The new department called PASE (Philadelphia Animal Specialty and Emergency) will begin operating at Washington Ave Animal Hospital on June 14 and its hours will shift from its current 8 a.m. to 8 p.m. to a 24-7 operation.

The department will eventually shift over to a brand new four-story, 64,000-square-foot facility at 21st and Washington once it is completed in about 18 months. At that point, the original building will revert to a regular family veterinary practice.

“The unique situation we are in right now is that we have some space to basically allow this new hospital to borrow from us and build a reputation and relationship with the community and local veterinarians in hopes that when our doors open and construction is finished, we can just move all of our equipment and all of our doctors and team to the new facility,” said Pete Lands, chief medical officer and managing partner at Washington Ave Animal Hospital. “It will be one of the most state-of-the-art facilities on the entire east coast.”

The current building is about 5,200 square feet and has nine examination rooms, a full intensive care unit, two surgery suites and a spacious lobby.

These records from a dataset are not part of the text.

Lemma handle_call_tool_outcome rt name arguments :
  (run (handle_call_tool rt name arguments)).2 = []
  ∨ ∃ req,
      (run (handle_call_tool rt name arguments)).2 = [req]
      ∧ ∀ e, reply_checked rt req = inl e →
             (run (handle_call_tool rt name arguments)).1
             = inr [text_content (error_text e)].
Proof.
  unfold run. rewrite handle_call_tool_run.
  destruct (call_tool_outcome rt name arguments) as [Hnil|(req & Hreq & He)];
    unfold run in *.
  - left. by destruct (call_tool rt name arguments []) as [[e|c] tr].
  - right. exists req.
    destruct (call_tool rt name arguments []) as [[e|c] tr]; simpl in *.
    + split; [done|]. intros e' He'. by apply He in He' as [= ->].
    + split; [done|]. intros e' He'. by apply He in He'.
Qed.
(** The call of [runBenchmark], or anything the benchmark does. *)
Definition is_benchmark {E : Env} (ev : event E) : bool :=
  match ev with
  | call_runBenchmark _ _ _ | during_runBenchmark _ => true
  | _ => false
  end.

(** Reading the IDL file: [os.Stat] on it, or [thrift.Parse]. *)
Definition is_file_access {E : Env} (ev : event E) : bool :=
  match ev with
  | call_os_Stat _ | call_thrift_Parse _ => true
  | _ => false
  end.

(** The calls [getMethodSpec] can make. *)
Definition is_resolution {E : Env} (ev : event E) : bool :=
  match ev with
  | call_getHealthSpec | call_os_Stat _ | call_thrift_Parse _
  | call_thrift_SplitMethod _ | call_findService _ _ | call_findMethod _ _ =>
      true
  | _ => false
  end.

(** The calls [getRequest] can make. *)
Definition is_encoding {E : Env} (ev : event E) : bool :=
  match ev with
  | call_getRequestInput _ | call_thrift_RequestToBytes _ _ => true
  | _ => false
  end.

(** ** A stub environment *)

(** A small world in the manner of the end-to-end example of section 8: one
    IDL file [echo.thrift] declaring [Echo::ping], a transport that sends
    the request body back, and a decoder whose values are strings or the
    floating-point NaN, which [encoding/json] refuses to marshal. *)
Module Stub.

Inductive value : Type :=
| Str (s : bytes)
| NaN.

Definition is_NaN (v : value) : bool :=
  match v with NaN => true | Str _ => false end.

Definition NaN_body : bytes := [Byte.x4e; Byte.x61; Byte.x4e].

Definition bytes_eqb (a b : bytes) : bool :=
  if list_eq_dec Byte.byte_eq_dec a b then true else false.

Definition decode (body : bytes) : list (string * value) :=
  if bytes_eqb body NaN_body then [("value", NaN)] else [("message", Str body)].

(** The text of a string between double quotes; the strings of the stub
    hold nothing that JSON would escape. *)
Definition quoted (s : bytes) : bytes := Byte.x22 :: s ++ [Byte.x22].

(** One member of an object on a line of its own, indented by two spaces:
    the quoted key, a colon, a space, the quoted string. *)
Definition render_member (kv : string * value) : bytes :=
  [Byte.x20; Byte.x20] ++ quoted (list_byte_of_string (fst kv)) ++
  [Byte.x3a; Byte.x20] ++
  match snd kv with Str s => quoted s | NaN => [] end.

Fixpoint render_members (m : list (string * value)) : bytes :=
  match m with
  | [] => []
  | [kv] => render_member kv ++ [Byte.x0a]
  | kv :: rest =>
      render_member kv ++ [Byte.x2c; Byte.x0a] ++ render_members rest
  end.

(** The object as [json.MarshalIndent] lays it out with an empty prefix
    and an indent of two spaces. *)
Definition render (m : list (string * value)) : bytes :=
  match m with
  | [] => [Byte.x7b; Byte.x7d]
  | _ :: _ => [Byte.x7b; Byte.x0a] ++ render_members m ++ [Byte.x7d]
  end.

Definition lookup_service (parsed : list (string * list string))
  (svc : string) : result (list string) :=
  match find (fun p => String.eqb (fst p) svc) parsed with
  | Some p => ok (snd p)
  | None => fail (Foreign "no such service")
  end.

Definition env : Env := {|
  FunctionSpec := string;
  ParsedModule := list (string * list string);
  ServiceSpec := list string;
  Transport := unit;
  RequestInput := bytes;
  ResponseMap := list (string * value);
  BenchmarkActivity := string;
  getHealthSpec := ("Meta::health", "health");
  os_Stat := fun f =>
    if String.eqb f "echo.thrift" then os.FileInfo else os.ErrNotExist;
  thrift_Parse := fun _ => ok [("Echo", ["ping"])];
  thrift_SplitMethod := fun name =>
    if String.eqb name "Echo::ping" then ok ("Echo", "ping")
    else fail (Foreign "invalid method");
  findService := lookup_service;
  findMethod := fun service name =>
    if existsb (String.eqb name) service then ok name
    else fail (Foreign "no such method");
  getTransport := fun topts =>
    match Peers topts with
    | [] => fail (Foreign "no peers")
    | _ :: _ => ok tt
    end;
  getRequestInput := fun ropts => ok (list_byte_of_string (RequestJSON ropts));
  thrift_RequestToBytes := fun _ input => ok input;
  Transport_Call := fun _ _ request =>
    ok {| transport.ResponseBody := transport.Body request |};
  thrift_ResponseBytesToMap := fun _ body => ok (decode body);
  json_MarshalIndent := fun m _ _ =>
    if existsb (fun kv => is_NaN (snd kv)) m
    then fail (Foreign "json: unsupported value: NaN")
    else ok (render m);
  runBenchmark := fun _ _ _ => ([], Done tt)
|}.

It has added two board-certified criticalists, emergency doctors and emergency technicians to staff the hospital for the launch in June.

It has also added an internal medicine doctor who will be in-house most of the week to see more serious cases and chronic illnesses.

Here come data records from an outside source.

(** * godouble: a shallow embedding of the call-matching and verification engine

    The development follows the Go package [godouble]: expectations
    (expectation.go), return value sources (return_values.go), the method
    registry and dispatch (method.go, double.go), the stub / mock / spy / fake
    method calls and the recorded-call views of a spy.

    Conventions of the embedding:
    - a Go [int] and the [uint64] tick are integers in [Z]; where the source
      does arithmetic on them ([count++], [atomic.AddUint64]) the wrap-around
      of the machine type is written out;
    - a call of [T.Fatalf] aborts the running operation: operations that can
      reach one return an [outcome], as do operations that can hit a Go
      run-time panic (index out of range, nil dereference);
    - pointers to method calls are addresses into a heap of call objects, so
      that two holders of the same registration see the same counters and
      the same recorded-call log;
    - [T.Logf] output (tracing) carries no state and is left out. *)

From Equations Require Import Equations.
From stdpp Require Import gmap strings list fin_maps pretty sorting.

#[local] Set Warnings "-register-all".

Local Open Scope Z_scope.

(** ** Outcomes: a value, a fatal test failure, or a run-time panic *)

Inductive outcome (A : Type) : Type :=
| Ok (a : A)
| Fatal (msg : string)
| Panic (msg : string).
Arguments Ok {A} a.
Arguments Fatal {A} msg.
Arguments Panic {A} msg.

#[global] Instance outcome_ret : MRet outcome := fun A a => Ok a.
#[global] Instance outcome_bind : MBind outcome := fun A B f m =>
  match m with
  | Ok a => f a
  | Fatal msg => Fatal msg
  | Panic msg => Panic msg
  end.

Definition is_Ok {A} (o : outcome A) : bool :=
  match o with Ok _ => true | _ => false end.

Definition is_Fatal {A} (o : outcome A) : bool :=
  match o with Fatal _ => true | _ => false end.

Veterinary Technician Jordan Powell prepares a dog for surgery at the Washington Ave Animal Hospital. Photo/Mark Zimmaro

The staff also includes an ophthalmologist, a part-time cardiologist and part-time anesthesiologists, and it will add more specialists over time, according to Lands.

“The short-term plan is launching PASE here at Washington Ave,” Lands said. “And we are building a state-of-the-art facility with all the bells and whistles. Anything and everything you would think about in a human hospital, for the most part, we will have here in our veterinary hospital.”

PASE will join the University of Pennsylvania’s Ryan Hospital at 3900 Spruce St. and Veterinary Specialty & Emergency Center’s BluePearl Pet Hospital at 1114 S. Front St. as the only 24-7 pet hospitals in the city.

Veterinary Technician Jermaine Smalls works behind the scenes at the Washington Ave Animal Hospital. Photo/Mark Zimmaro

“South Philly is underserved by veterinarians,” Lands said. “There just aren’t any veterinarians in this area. And we all know this is one of the fastest-growing ZIP codes in America. So we saw there was a void and that pets needed to be treated so we decided to build here. This has been my dream for many, many years. It just took a little bit of time to get the right team together to build a facility I knew was needed.”

Lands, a Linwood, New Jersey native, graduated from the University of Maryland and graduated cum laude from St. George’s University, before completing his fourth year of clinical at Ohio State University, earning his degree in veterinary medicine. He completed his internship at Red Bank Veterinary Hospital in Tinton Falls, New Jersey.

Lands has recently worked as the director of emergency and critical care at the Saint Francis Veterinary Center of South Jersey before opening his own practice in October. He has seen steady growth in his first six months and has expanded his staff to about 30 members.

“We’ve grown from a two-doctor practice all the way up to eight general practitioners in a matter of six months,” Lands said. “The growth has been real. I think we definitely found that pocket of Philadelphia where the community was underserved by veterinarians, and we were able to provide that service to them. We’ve been very busy, as have many vets been across America.”